Aside from real standards there are many guidelines, definitions and how-to manuals. The PMI (as part of the PMBOK) recognises the different levels of PMO and explains the role of an Enterprise PMO, which is akin to the corporate Portfolio Office in P3O. We have already covered in a previous post the APM definition which is fairly backward looking and strictly admin. The best of the rest of the guidance comes from providers of PMO tools (particularly enterprise PM tools) and providers of PMO services. Their offerings have been shaped by practitioners, and in responding to the market they cover a lot of ground; in fact,  most of what they advise is very sensible and pragmatic.  The only caveat is that you must keep in mind that they have a specific product to sell, be that a tool or a method or a consultancy approach. It may be exactly what your organisation needs, but it may not be.  There is no substitute for understanding your own project environment, I'm afraid.

Right now standards will not help settle the uncertainty around a definition of a PMO and will not necessarily help you to run one. Comprehensive treatments of PMO (like P3O) are definitely worth knowing, in the same way that a PMO practitioner should be very familiar with the PMBOK.

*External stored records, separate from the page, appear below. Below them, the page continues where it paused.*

(** * Summary audit of radio-network configuration tables

    A shallow embedding of [build_summary_audit]
    (src/modules/ConfigurationAudit/ca_excel_summary.py) and of the frame
    helpers of src/utils/utils_dataframe.py, with proofs of the properties
    the specification states and of further properties of the code.

    Modelling conventions.
    - A pandas [DataFrame] is a list of column labels together with a list
      of records; a record maps every label of the frame to a cell.  Labels
      are pairwise distinct strings, as they are when a table is read from
      a file with a header line.  Columns hold Python objects: a cell is an
      integer, a string or the missing value (NaN), and [astype(str)] turns
      it into [str(cell)].
    - A column is only read under a label that the resolver returned or
      that was assigned just before, so reading a column never fails
      ([resolve_in_columns]).
    - The nested checker functions of the source append to the list [rows]
      they share; here a checker is a computation of the monad [Chk], which
      carries the rows appended so far and either a value or the exception
      that interrupted the computation.
    - Python sets have no fixed iteration order.  The order in which a set is
      iterated is a parameter ([Py.SetOrder]) of every definition that
      iterates one, so that what the report owes to that order is visible.
    - The helpers that [src.utils.utils_frequency] provides are not among
      the sources.  The three that read a cell are parameters ([FreqUtils]);
      the column resolver is modelled from the specification.
    - A Python string is kept as its UTF-8 encoding, so that the white
      space [str.strip] removes is the white space of Unicode.
    - The three frequencies of the configuration are integers, as the
      signature says.  The two lists of allowed frequencies have no type in
      the signature: a value is given with what [int] makes of each of its
      items ([Allowed]).
    - Of utils_dataframe.py, [make_index_by_keys] is left out: what the
      row-wise [agg] of pandas gives on a frame without lines or without
      key columns is not fixed by the source.  The date parser of
      [select_latest_by_date] is a parameter. *)

From Stdlib Require Import List String Ascii ZArith Bool Arith Lia.
From Stdlib Require Import Permutation Sorted DecimalString.
From Stdlib Require OrdersEx.
Import ListNotations.

Local Open Scope string_scope.
Local Open Scope list_scope.

Set Implicit Arguments.

(* ===================================================================== *)
(** ** Python values and built-ins *)
(* ===================================================================== *)

Module Py.

(** [str(n)] for an integer. *)
Definition str_of_Z (z : Z) : string :=
  NilEmpty.string_of_int (Z.to_int z).

(** [sep.join(items)]. *)
Fixpoint join (sep : string) (items : list string) : string :=
  match items with
  | [] => ""
  | [x] => x
  | x :: rest => (x ++ sep ++ join sep rest)%string
  end.

(** [len(items)] as a Python integer. *)
Definition len {A} (items : list A) : Z := Z.of_nat (List.length items).

(** A Python string is kept as its UTF-8 encoding.  [isspace ch]: [ch] is
    the encoding of one character that [str.isspace] accepts.  These are
    the characters [str.strip()] removes: U+0009 to U+000D, U+001C to
    U+0020, U+0085, U+00A0, U+1680, U+2000 to U+200A, U+2028, U+2029,
    U+202F, U+205F and U+3000. *)
Definition isspace (ch : string) : bool :=
  match ch with
  | String a EmptyString =>
      let x := nat_of_ascii a in
      (((9 <=? x) && (x <=? 13)) || ((28 <=? x) && (x <=? 32)))%nat
  | String a (String b EmptyString) =>
      let x := nat_of_ascii a in
      let y := nat_of_ascii b in
      ((x =? 194) && ((y =? 133) || (y =? 160)))%nat
  | String a (String b (String c EmptyString)) =>
      let x := nat_of_ascii a in
      let y := nat_of_ascii b in
      let z := nat_of_ascii c in
      (((x =? 225) && (y =? 154) && (z =? 128))
       || ((x =? 226) && (y =? 128)
           && (((128 <=? z) && (z <=? 138)) || (z =? 168) || (z =? 169) || (z =? 175)))
       || ((x =? 226) && (y =? 129) && (z =? 159))
       || ((x =? 227) && (y =? 128) && (z =? 128)))%nat
  | _ => false
  end.

(** [s.lstrip()]: the white-space characters at the start are dropped, one
    after the other, whether they take one, two or three bytes. *)
Fixpoint lstrip (s : string) : string :=
  match s with
  | String a r1 =>
      if isspace (String a EmptyString) then lstrip r1
      else
        match r1 with
        | String b r2 =>
            if isspace (String a (String b EmptyString)) then lstrip r2
            else
              match r2 with
              | String c r3 =>
                  if isspace (String a (String b (String c EmptyString)))
                  then lstrip r3 else s
              | EmptyString => s
              end
        | EmptyString => s
        end
  | EmptyString => EmptyString
  end.

(** [s.rstrip()]: going from the end to the start, what is kept so far is
    dropped when, with the byte in front of it, it is one white-space
    character. *)
Fixpoint rstrip (s : string) : string :=
  match s with
  | EmptyString => EmptyString
  | String c rest =>
      let kept := String c (rstrip rest) in
      if isspace kept then EmptyString else kept
  end.

(** [s.strip()]. *)
Definition strip (s : string) : string := rstrip (lstrip s).

Definition lower_ascii (c : ascii) : ascii :=
  let n := nat_of_ascii c in
  if ((65 <=? n) && (n <=? 90))%nat then ascii_of_nat (n + 32) else c.

(** [s.lower()] on the letters A to Z.  Every other character is left as
    it is; no other character has a lower case made of the letters a to z
    only, but for U+212A, whose lower case is k.  So, compared with a word
    of the source (none of them has a k), the result is equal exactly when
    the result of [str.lower] is. *)
Fixpoint lower (s : string) : string :=
  match s with
  | EmptyString => EmptyString
  | String c rest => String (lower_ascii c) (lower rest)
  end.

(** [any(p(v) for v in items)] and [all(p(v) for v in items)]. *)
Definition any {A} (p : A -> bool) (items : list A) : bool := existsb p items.
Definition all {A} (p : A -> bool) (items : list A) : bool := forallb p items.

(** Membership test [x in items]. *)
Definition mem {A} (eqb : A -> A -> bool) (x : A) (items : list A) : bool :=
  existsb (eqb x) items.

(** The elements of a list without repetition, first occurrences kept. *)
Fixpoint dedup {A} (eqb : A -> A -> bool) (items : list A) : list A :=
  match items with
  | [] => []
  | x :: rest => x :: filter (fun y => negb (eqb x y)) (dedup eqb rest)
  end.

(** Insertion into a list ordered by [leb], in front of the first element
    that is not smaller. *)
Fixpoint insert {A} (leb : A -> A -> bool) (x : A) (l : list A) : list A :=
  match l with
  | [] => [x]
  | y :: rest => if leb x y then x :: l else y :: insert leb x rest
  end.

(** [sorted(items)] for the order [leb]: a stable sort (elements that
    compare equal keep the order they had in [items]). *)
Fixpoint sorted_by {A} (leb : A -> A -> bool) (items : list A) : list A :=
  match items with
  | [] => []
  | x :: rest => insert leb x (sorted_by leb rest)
  end.

(** [sorted] on strings: code-point order. *)
Definition sorted (items : list string) : list string :=
  sorted_by String.leb items.

(** Order of tuples of two strings. *)
Definition pair_leb (a b : string * string) : bool :=
  match String.compare (fst a) (fst b) with
  | Lt => true
  | Gt => false
  | Eq => String.leb (snd a) (snd b)
  end.

Definition pair_eqb (a b : string * string) : bool :=
  String.eqb (fst a) (fst b) && String.eqb (snd a) (snd b).

Definition sorted_pairs (items : list (string * string)) : list (string * string) :=
  sorted_by pair_leb items.

(** A Python set is kept as the list of its elements, each once.
    [set(items)], [a & b], [a - b] and [a | b]: *)
Definition set_of {A} (eqb : A -> A -> bool) (items : list A) : list A :=
  dedup eqb items.
Definition set_and {A} (eqb : A -> A -> bool) (a b : list A) : list A :=
  filter (fun x => mem eqb x b) a.
Definition set_sub {A} (eqb : A -> A -> bool) (a b : list A) : list A :=
  filter (fun x => negb (mem eqb x b)) a.
Definition set_or {A} (eqb : A -> A -> bool) (a b : list A) : list A :=
  a ++ set_sub eqb b a.

(** The order in which the elements of a set come out when it is iterated
    ([sorted(s)], [list(s)], [for x in s]) depends on the hashes of the
    elements, which change from one interpreter run to the next.  All that
    is known of it is that every element comes out once. *)
Record SetOrder : Type := mkSetOrder {
  iter : forall A : Type, list A -> list A;
  iter_perm : forall (A : Type) (s : list A), Permutation (iter s) s;
}.

(** [f"..."]: the pieces of a formatted string, put together. *)
Definition fstr (pieces : list string) : string := String.concat "" pieces.

End Py.

(* ===================================================================== *)
(** ** The part of pandas the audit uses *)
(* ===================================================================== *)

Module Pd.

(** A cell of a table. *)
Inductive Cell : Type :=
| CInt (z : Z)
| CStr (s : string)
| CNaN.

Definition cell_eqb (a b : Cell) : bool :=
  match a, b with
  | CInt x, CInt y => Z.eqb x y
  | CStr x, CStr y => String.eqb x y
  | CNaN, CNaN => true
  | _, _ => false
  end.

(** [str(cell)], which is also what [Series.astype(str)] stores. *)
Definition astype_str (c : Cell) : string :=
  match c with
  | CInt z => Py.str_of_Z z
  | CStr s => s
  | CNaN => "nan"
  end.

(** One line of a frame: the cell under every label. *)
Definition Record_ : Type := list (string * Cell).

Record DataFrame : Type := mkFrame {
  columns : list string;
  records : list Record_;
}.

(** A frame from its header and its lines. *)
Definition frame (header : list string) (lines : list (list Cell)) : DataFrame :=
  mkFrame header (map (combine header) lines).

(** [df.empty]: an axis of length 0. *)
Definition empty (df : DataFrame) : bool :=
  match columns df, records df with
  | [], _ => true
  | _, [] => true
  | _, _ => false
  end.

(** The cell of a record under a label. *)
Fixpoint get (r : Record_) (label : string) : Cell :=
  match r with
  | [] => CNaN
  | (l, c) :: rest => if String.eqb l label then c else get rest label
  end.

(** [df[label]] as the list of its cells. *)
Definition getitem (df : DataFrame) (label : string) : list Cell :=
  map (fun r => get r label) (records df).

(** [df[[a, b]]] as the list of the pairs of cells. *)
Definition getitem2 (df : DataFrame) (a b : string) : list (Cell * Cell) :=
  map (fun r => (get r a, get r b)) (records df).

Fixpoint set_cell (r : Record_) (label : string) (v : Cell) : Record_ :=
  match r with
  | [] => [(label, v)]
  | (l, c) :: rest =>
      if String.eqb l label then (l, v) :: rest else (l, c) :: set_cell rest label v
  end.

(** [df[label] = values], the value of a line computed from the line: an
    existing column is overwritten, a new one is added behind the others. *)
Definition assign (label : string) (f : Record_ -> Cell) (df : DataFrame) : DataFrame :=
  mkFrame
    (if Py.mem String.eqb label (columns df) then columns df else columns df ++ [label])
    (map (fun r => set_cell r label (f r)) (records df)).

(** [df[label] = df[label].astype(str)]. *)
Definition astype_str_col (label : string) (df : DataFrame) : DataFrame :=
  assign label (fun r => CStr (astype_str (get r label))) df.

(** [df.loc[mask]], the mask computed line by line. *)
Definition loc (mask : Record_ -> bool) (df : DataFrame) : DataFrame :=
  mkFrame (columns df) (filter mask (records df)).

(** [df.drop(columns=labels, errors="ignore")]. *)
Definition drop (labels : list string) (df : DataFrame) : DataFrame :=
  let keep (l : string) := negb (Py.mem String.eqb l labels) in
  mkFrame (filter keep (columns df))
          (map (filter (fun lc : string * Cell => keep (fst lc))) (records df)).

Definition entry_eqb (a b : string * Cell) : bool :=
  String.eqb (fst a) (fst b) && cell_eqb (snd a) (snd b).

Fixpoint list_eqb {A} (eqb : A -> A -> bool) (a b : list A) : bool :=
  match a, b with
  | [], [] => true
  | x :: a', y :: b' => eqb x y && list_eqb eqb a' b'
  | _, _ => false
  end.

Definition record_eqb (a b : Record_) : bool := list_eqb entry_eqb a b.

(** [df.drop_duplicates().reset_index(drop=True)]: first occurrences kept. *)
Definition drop_duplicates (df : DataFrame) : DataFrame :=
  mkFrame (columns df) (Py.dedup record_eqb (records df)).

(** [df.reindex(labels, axis=1)]. *)
Definition reindex (labels : list string) (df : DataFrame) : DataFrame :=
  mkFrame labels (map (fun r => map (fun l => (l, get r l)) labels) (records df)).

(** [a.equals(b)] for two frames cut from the same frame (so the types of
    their columns agree) and indexed from 0: same labels, same cells line by
    line, missing values at the same places being equal. *)
Definition equals (a b : DataFrame) : bool :=
  list_eqb String.eqb (columns a) (columns b)
  && list_eqb record_eqb (records a) (records b).

(** [series.unique()] on strings: first occurrences, in order. *)
Definition unique (items : list string) : list string := Py.dedup String.eqb items.

(** [frame.groupby(key)[value]], iterated: the keys in increasing order,
    each with the values of its lines in the order of the frame. *)
Definition groupby (lines : list (string * Cell)) : list (string * list Cell) :=
  map (fun k => (k, map snd (filter (fun kv => String.eqb (fst kv) k) lines)))
      (Py.sorted (unique (map fst lines))).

More important than standards is to be in touch with other practitioners, to share questions and experiences, to find collaboratively what works and what doesn't.  Bodies like PMI and the APM are good places to start, but possibly even better is LinkedIn, which has a large number of PMO Groups and some of them have lively and sensible discussions. 

The achievement of the optimal PMO is still more of an art than a science, due to the differences in project environment that are particular to each organisation and its context and level of maturity. The optimal point is achieved when the PMO enables the governance of change that is appropriate to the organisation, and it delivers that with little friction through the existing project environment.

The next step for me is to summarise the understanding that arises from dealing with the questions posed by the concept of PMO that I outlined earlier.  Then I'd like to examine elements of a useful framework for optimising PMOs in real settings.  Some of these elements will be common to nearly all types of organisations, as long as they use project management disciplines to deliver Change.  Other elements will be more specific to industries, or to size of organisation, or maturity level, or a wide variety of the criteria that contribute to make organisations quite different from each other.  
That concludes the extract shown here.